▸ Exercise:
Two lines below mark the span: the one containing "(* ===== verification/StackWitness.v ===== *)" and the one containing "From S2P Require Import Effects". Set down both, plus every line between, exactly as they stand, and nothing else.

Collected data entries:

-.-.-

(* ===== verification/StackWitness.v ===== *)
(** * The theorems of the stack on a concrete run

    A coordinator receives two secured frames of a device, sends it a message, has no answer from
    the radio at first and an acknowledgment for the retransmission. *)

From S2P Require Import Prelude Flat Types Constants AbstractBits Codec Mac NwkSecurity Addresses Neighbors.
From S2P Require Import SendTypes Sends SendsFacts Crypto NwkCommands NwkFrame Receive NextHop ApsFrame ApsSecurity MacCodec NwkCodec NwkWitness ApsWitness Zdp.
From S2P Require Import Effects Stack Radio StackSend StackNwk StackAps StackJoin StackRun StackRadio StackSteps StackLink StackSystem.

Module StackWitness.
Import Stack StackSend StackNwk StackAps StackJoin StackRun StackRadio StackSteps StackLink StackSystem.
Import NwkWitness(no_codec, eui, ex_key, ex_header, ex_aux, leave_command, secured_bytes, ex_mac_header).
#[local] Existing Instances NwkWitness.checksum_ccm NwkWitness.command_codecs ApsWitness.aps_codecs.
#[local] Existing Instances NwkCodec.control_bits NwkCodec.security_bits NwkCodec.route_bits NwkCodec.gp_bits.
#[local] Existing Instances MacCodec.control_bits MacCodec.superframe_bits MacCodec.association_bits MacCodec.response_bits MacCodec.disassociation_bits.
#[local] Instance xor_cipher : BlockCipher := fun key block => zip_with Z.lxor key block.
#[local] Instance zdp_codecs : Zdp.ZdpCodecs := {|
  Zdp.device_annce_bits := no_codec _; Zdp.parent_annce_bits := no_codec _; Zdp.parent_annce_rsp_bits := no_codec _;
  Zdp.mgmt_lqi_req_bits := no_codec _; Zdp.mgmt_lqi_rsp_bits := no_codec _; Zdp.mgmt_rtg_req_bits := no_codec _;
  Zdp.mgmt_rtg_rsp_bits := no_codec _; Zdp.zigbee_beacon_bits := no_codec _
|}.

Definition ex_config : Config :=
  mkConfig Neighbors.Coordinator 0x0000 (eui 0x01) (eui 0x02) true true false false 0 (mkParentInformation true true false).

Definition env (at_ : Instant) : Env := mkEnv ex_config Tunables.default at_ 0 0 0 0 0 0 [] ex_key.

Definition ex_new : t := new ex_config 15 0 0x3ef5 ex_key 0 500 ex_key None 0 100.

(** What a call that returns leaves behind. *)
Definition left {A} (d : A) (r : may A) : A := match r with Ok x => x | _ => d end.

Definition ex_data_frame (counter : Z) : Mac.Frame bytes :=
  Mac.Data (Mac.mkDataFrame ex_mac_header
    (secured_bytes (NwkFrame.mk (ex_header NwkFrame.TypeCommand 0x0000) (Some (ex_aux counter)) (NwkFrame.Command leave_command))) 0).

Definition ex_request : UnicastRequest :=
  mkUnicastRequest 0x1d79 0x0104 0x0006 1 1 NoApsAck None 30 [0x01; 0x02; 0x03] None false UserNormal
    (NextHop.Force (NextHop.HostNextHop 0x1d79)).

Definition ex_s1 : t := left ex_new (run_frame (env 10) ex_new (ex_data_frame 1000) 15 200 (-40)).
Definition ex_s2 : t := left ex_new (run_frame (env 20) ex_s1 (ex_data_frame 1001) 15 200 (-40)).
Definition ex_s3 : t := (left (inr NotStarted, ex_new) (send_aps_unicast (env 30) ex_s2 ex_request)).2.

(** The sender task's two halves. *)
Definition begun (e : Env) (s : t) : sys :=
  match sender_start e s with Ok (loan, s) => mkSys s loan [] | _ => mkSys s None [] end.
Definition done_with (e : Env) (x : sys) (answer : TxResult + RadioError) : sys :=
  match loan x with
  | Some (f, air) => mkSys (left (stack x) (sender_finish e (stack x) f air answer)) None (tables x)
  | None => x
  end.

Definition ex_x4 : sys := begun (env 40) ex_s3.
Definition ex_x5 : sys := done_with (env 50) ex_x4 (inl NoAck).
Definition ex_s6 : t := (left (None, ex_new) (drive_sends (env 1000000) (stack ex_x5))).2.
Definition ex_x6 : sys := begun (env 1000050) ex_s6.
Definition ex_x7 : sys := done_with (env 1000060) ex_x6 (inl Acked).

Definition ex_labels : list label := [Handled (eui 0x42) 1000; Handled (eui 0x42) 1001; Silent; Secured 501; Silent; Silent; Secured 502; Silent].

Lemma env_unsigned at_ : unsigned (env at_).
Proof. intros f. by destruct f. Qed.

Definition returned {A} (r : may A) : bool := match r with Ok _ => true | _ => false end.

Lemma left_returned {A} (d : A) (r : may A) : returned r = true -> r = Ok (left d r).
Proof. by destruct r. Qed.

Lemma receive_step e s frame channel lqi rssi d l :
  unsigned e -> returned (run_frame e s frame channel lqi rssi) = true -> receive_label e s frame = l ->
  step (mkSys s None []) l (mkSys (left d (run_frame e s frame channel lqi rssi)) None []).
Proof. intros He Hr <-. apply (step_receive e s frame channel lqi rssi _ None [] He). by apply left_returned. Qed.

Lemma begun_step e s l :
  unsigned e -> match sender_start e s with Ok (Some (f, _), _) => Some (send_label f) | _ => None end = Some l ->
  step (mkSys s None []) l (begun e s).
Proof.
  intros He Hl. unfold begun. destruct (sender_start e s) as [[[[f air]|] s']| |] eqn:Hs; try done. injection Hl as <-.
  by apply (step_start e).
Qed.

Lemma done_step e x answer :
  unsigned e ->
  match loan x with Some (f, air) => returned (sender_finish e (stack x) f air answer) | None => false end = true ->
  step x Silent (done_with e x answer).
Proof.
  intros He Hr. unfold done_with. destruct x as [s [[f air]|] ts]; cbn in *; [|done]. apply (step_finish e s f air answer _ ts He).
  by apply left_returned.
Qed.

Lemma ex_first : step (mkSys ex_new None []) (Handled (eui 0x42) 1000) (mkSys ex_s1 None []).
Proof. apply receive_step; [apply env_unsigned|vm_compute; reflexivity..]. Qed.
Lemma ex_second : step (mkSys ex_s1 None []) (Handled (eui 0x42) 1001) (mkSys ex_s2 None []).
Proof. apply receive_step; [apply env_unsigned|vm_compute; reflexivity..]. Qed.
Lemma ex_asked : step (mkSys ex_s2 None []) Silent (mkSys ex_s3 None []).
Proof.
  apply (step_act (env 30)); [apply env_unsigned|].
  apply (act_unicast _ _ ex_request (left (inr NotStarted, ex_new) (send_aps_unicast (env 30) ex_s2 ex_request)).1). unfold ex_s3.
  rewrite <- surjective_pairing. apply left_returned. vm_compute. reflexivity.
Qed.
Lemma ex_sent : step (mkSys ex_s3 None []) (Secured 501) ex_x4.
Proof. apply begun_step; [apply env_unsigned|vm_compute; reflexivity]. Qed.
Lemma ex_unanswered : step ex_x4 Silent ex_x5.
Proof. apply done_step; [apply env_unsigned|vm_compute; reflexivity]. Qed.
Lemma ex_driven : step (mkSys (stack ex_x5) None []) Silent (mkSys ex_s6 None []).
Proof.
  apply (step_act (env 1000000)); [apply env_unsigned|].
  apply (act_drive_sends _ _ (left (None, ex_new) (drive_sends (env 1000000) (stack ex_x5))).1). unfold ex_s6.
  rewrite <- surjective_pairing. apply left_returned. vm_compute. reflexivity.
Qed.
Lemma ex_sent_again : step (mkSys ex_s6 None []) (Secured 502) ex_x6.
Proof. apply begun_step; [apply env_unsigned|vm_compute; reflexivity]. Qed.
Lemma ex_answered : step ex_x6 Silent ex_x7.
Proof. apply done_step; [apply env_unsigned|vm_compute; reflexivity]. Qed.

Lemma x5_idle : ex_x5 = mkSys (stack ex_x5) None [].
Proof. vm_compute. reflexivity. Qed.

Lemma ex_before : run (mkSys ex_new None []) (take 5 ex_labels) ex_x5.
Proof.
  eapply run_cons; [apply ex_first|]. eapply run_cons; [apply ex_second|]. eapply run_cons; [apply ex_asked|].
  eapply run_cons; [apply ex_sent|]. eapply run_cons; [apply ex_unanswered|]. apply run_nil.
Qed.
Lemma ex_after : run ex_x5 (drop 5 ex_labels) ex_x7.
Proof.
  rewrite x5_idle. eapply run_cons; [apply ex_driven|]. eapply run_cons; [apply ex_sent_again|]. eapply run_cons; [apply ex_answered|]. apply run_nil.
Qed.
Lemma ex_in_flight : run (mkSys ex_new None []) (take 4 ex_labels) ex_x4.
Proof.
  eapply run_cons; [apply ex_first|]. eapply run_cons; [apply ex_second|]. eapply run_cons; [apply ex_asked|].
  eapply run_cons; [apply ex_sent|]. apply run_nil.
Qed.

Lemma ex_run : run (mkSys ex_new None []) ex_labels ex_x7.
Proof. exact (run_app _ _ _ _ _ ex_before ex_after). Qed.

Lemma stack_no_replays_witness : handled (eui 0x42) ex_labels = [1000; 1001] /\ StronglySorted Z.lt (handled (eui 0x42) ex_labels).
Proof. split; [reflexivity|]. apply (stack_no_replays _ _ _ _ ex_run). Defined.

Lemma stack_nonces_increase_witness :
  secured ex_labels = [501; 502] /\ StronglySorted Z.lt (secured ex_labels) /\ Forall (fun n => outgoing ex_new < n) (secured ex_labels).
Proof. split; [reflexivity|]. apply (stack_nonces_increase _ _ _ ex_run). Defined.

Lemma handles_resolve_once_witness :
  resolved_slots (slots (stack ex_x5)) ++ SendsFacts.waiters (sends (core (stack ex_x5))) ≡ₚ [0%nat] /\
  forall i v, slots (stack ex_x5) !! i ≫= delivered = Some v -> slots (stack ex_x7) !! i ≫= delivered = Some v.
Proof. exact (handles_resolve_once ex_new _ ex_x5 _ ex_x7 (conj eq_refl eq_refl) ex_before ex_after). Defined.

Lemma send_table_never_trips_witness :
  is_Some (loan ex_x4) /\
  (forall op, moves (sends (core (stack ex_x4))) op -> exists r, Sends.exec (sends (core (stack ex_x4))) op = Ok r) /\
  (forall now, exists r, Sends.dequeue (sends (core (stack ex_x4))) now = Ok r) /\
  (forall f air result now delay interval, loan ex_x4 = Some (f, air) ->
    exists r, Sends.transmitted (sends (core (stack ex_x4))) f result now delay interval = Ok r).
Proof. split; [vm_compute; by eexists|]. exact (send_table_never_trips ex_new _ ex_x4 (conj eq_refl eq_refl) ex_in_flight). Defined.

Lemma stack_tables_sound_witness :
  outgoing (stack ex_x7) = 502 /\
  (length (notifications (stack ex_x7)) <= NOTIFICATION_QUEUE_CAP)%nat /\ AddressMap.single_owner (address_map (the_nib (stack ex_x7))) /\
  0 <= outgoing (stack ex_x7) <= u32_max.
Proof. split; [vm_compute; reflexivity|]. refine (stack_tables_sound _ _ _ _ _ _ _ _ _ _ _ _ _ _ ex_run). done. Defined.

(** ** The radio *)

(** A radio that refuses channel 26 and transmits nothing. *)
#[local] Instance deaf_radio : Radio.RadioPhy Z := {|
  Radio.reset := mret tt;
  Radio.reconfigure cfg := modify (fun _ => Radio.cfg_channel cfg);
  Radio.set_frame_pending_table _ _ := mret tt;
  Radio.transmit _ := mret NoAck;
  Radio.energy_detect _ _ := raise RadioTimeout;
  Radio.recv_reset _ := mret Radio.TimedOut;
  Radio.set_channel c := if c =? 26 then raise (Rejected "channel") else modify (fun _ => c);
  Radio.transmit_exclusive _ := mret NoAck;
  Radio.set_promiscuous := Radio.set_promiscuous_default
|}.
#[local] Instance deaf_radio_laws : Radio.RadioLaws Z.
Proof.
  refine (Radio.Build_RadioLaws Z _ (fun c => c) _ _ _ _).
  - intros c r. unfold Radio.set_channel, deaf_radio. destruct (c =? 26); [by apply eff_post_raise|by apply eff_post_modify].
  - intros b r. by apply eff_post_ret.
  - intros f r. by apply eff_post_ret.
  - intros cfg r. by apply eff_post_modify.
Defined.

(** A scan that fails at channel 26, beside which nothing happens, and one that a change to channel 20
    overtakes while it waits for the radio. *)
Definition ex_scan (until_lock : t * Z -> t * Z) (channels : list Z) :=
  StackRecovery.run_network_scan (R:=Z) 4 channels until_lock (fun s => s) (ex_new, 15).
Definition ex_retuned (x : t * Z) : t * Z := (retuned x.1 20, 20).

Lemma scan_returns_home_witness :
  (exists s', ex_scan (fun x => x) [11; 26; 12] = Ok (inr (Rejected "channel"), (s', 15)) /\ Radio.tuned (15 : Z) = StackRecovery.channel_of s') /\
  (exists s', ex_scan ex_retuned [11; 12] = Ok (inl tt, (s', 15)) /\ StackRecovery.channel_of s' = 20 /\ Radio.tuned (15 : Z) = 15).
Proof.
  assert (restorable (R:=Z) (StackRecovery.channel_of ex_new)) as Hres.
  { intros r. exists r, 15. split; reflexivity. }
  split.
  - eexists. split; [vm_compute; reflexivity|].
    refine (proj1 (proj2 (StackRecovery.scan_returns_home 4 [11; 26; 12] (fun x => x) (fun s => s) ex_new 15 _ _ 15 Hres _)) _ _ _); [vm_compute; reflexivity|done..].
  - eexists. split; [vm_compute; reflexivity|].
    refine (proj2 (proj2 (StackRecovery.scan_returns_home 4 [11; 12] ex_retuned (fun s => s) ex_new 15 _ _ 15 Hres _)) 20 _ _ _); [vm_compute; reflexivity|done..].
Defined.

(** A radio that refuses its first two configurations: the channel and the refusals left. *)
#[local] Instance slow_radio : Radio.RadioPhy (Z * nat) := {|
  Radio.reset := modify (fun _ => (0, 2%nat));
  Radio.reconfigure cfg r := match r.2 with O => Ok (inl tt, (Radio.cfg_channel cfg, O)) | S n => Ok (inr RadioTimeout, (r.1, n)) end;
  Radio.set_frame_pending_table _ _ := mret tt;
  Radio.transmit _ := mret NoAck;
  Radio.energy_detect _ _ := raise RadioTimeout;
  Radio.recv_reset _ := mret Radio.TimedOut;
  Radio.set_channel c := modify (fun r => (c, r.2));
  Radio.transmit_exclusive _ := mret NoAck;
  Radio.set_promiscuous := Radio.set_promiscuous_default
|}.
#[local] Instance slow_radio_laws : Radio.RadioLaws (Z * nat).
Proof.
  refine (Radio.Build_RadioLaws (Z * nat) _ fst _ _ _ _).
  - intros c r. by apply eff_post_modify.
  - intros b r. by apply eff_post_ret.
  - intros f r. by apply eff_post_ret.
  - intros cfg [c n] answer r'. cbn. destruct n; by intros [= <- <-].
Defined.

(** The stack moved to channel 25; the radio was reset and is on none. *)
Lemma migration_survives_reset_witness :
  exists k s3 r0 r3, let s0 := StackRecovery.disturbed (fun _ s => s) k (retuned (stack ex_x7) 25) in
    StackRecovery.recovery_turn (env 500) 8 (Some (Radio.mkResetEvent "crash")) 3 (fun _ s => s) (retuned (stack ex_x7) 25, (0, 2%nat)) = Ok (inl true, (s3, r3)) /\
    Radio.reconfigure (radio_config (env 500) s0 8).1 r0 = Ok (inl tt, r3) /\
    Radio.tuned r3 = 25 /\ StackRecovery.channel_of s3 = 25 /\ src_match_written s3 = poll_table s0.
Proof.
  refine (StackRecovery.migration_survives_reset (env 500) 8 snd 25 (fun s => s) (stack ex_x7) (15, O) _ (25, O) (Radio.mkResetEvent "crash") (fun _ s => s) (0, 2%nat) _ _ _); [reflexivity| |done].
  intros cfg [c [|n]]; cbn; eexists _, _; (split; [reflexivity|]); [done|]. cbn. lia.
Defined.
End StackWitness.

-.-.-

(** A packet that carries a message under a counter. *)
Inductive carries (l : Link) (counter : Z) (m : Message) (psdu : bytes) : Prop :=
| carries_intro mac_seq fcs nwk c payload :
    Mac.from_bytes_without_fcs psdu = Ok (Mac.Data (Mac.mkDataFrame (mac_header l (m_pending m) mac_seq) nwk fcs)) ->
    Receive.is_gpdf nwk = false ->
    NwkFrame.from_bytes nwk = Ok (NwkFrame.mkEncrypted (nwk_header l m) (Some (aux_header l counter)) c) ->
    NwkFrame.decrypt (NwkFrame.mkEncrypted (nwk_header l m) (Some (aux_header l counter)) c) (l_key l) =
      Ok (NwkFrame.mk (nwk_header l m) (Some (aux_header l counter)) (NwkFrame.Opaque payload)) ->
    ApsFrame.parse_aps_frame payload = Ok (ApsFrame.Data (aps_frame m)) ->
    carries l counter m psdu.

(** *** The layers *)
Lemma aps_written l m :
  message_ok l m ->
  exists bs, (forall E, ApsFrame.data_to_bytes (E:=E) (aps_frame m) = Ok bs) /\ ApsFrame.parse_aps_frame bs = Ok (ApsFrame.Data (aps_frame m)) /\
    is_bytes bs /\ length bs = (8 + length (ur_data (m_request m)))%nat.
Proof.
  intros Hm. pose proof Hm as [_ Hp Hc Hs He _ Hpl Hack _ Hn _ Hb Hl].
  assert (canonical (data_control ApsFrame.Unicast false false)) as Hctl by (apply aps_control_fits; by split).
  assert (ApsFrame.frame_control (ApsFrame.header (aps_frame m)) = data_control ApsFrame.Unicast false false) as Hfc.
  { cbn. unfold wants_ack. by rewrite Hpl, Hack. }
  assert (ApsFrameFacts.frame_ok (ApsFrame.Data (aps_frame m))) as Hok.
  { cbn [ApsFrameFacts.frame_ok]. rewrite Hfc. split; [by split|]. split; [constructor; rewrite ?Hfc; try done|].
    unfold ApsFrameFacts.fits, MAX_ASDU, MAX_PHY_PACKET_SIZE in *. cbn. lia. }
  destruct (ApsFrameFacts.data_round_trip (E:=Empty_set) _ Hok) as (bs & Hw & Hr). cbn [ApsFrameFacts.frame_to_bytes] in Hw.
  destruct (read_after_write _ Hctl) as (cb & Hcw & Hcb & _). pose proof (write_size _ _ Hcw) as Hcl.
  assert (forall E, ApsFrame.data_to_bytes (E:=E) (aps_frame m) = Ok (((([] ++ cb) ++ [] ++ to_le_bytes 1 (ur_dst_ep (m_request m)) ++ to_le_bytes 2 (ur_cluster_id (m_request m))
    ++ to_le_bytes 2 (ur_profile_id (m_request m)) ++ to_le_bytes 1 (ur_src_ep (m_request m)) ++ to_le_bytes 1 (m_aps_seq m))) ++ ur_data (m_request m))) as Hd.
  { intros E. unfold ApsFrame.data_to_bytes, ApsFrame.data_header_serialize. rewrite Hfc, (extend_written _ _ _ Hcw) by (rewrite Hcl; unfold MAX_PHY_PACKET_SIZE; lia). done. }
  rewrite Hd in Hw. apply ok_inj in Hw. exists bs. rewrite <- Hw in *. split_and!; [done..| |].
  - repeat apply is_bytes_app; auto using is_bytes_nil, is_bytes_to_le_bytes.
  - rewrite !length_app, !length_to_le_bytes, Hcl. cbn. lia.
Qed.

-.-.-

▸ Written reply:
(* ===== verification/StackWitness.v ===== *)
(** * The theorems of the stack on a concrete run

    A coordinator receives two secured frames of a device, sends it a message, has no answer from
    the radio at first and an acknowledgment for the retransmission. *)

From S2P Require Import Prelude Flat Types Constants AbstractBits Codec Mac NwkSecurity Addresses Neighbors.
From S2P Require Import SendTypes Sends SendsFacts Crypto NwkCommands NwkFrame Receive NextHop ApsFrame ApsSecurity MacCodec NwkCodec NwkWitness ApsWitness Zdp.
From S2P Require Import Effects Stack Radio StackSend StackNwk StackAps StackJoin StackRun StackRadio StackSteps StackLink StackSystem.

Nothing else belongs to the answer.